# [What you need to do]
How do the lines below between the ones holding "Definition alloc_collator (data" and "Definition alloc_display_names (data", inclusive, read? Give them again exactly, with no other lines.

Stored data entries:
_ _ _ _ _ _ _
(** The walk up from the new prototype: reaching the object is a cycle. *)
Fixpoint prototype_walk (fuel : nat) (h : Heap) (target : ObjectId) (current : option ObjectId)
    : res (hresult unit) :=
  match fuel, current with
  | _, None => Ok (HOk ())
  | O, _ => OutOfFuel
  | S fuel, Some id =>
      if bool_decide (id = target) then Ok (HErr PrototypeCycle)
      else match object h id with
           | HOk o => prototype_walk fuel h target (o_prototype o)
           | HErr e => Ok (HErr e)
           end
  end.

Definition set_prototype (id : ObjectId) (proto : option ObjectId) : hm unit :=
  o ← hread (λ h, object h id);
  if negb (o_extensible o) && negb (bool_decide (o_prototype o = proto)) then hfail ReadOnlyProperty
  else
    walk ← (λ h, match prototype_walk (S (size (h_objects h))) h id proto with
                 | Ok r => Ok (h, r) | Panic => Panic | OutOfFuel => OutOfFuel end);
    hupd (write_barrier id proto);;
    hmod (λ h, h_set_structure_epoch (h_structure_epoch h + 1)%N h);;
    update_object id (λ o, Ok (o_set_prototype proto o)).

Record HeapStats := mkHeapStats {
  stat_nursery_objects : N;
  stat_tenured_objects : N;
  stat_managed_bytes : N;
  stat_next_major_bytes : N;
  stat_minor_collections : N;
  stat_major_collections : N;
  stat_root_registrations : N;
}.

Definition stats (h : Heap) : res HeapStats :=
  tenured ← checked_sub_N (N.of_nat (size (h_objects h))) (N.of_nat (length (h_nursery h)));
  Ok (mkHeapStats (N.of_nat (length (h_nursery h))) tenured (h_managed_bytes h) (h_next_major_bytes h)
        (h_minor_collections h) (h_major_collections h) (h_root_registrations h)).

End heap.
(** ** Locale objects *)
Definition alloc_collator (data : IntlData) (proto : ObjectId) : hm ObjectId := alloc (Collator data None) (Some proto).
Definition alloc_number_format (data : IntlData) (proto : ObjectId) : hm ObjectId := alloc (NumberFormat data None) (Some proto).
Definition alloc_date_time_format (data : IntlData) (proto : ObjectId) : hm ObjectId := alloc (DateTimeFormat data None) (Some proto).
Definition alloc_display_names (data : IntlData) (proto : ObjectId) : hm ObjectId := alloc (DisplayNames data) (Some proto).
Definition alloc_duration_format (data : IntlData) (proto : ObjectId) : hm ObjectId := alloc (DurationFormat data) (Some proto).
Definition alloc_list_format (data : IntlData) (proto : ObjectId) : hm ObjectId := alloc (ListFormat data) (Some proto).
Definition alloc_plural_rules (data : IntlData) (proto : ObjectId) : hm ObjectId := alloc (PluralRules data) (Some proto).
Definition alloc_relative_time_format (data : IntlData) (proto : ObjectId) : hm ObjectId := alloc (RelativeTimeFormat data) (Some proto).
Definition alloc_segmenter (data : IntlData) (proto : ObjectId) : hm ObjectId := alloc (Segmenter data) (Some proto).
Definition alloc_segments (data : IntlData) (proto : ObjectId) : hm ObjectId := alloc (Segments data) (Some proto).
Definition alloc_segment_iterator (data : IntlData) (proto : ObjectId) : hm ObjectId := alloc (SegmentIterator data 0) (Some proto).
Definition alloc_intl_locale (data : IntlData) (proto : ObjectId) : hm ObjectId := alloc (IntlLocale data) (Some proto).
_ _ _ _ _ _ _
# [Answer space]
Definition alloc_collator (data : IntlData) (proto : ObjectId) : hm ObjectId := alloc (Collator data None) (Some proto).
Definition alloc_number_format (data : IntlData) (proto : ObjectId) : hm ObjectId := alloc (NumberFormat data None) (Some proto).
Definition alloc_date_time_format (data : IntlData) (proto : ObjectId) : hm ObjectId := alloc (DateTimeFormat data None) (Some proto).
Definition alloc_display_names (data : IntlData) (proto : ObjectId) : hm ObjectId := alloc (DisplayNames data) (Some proto).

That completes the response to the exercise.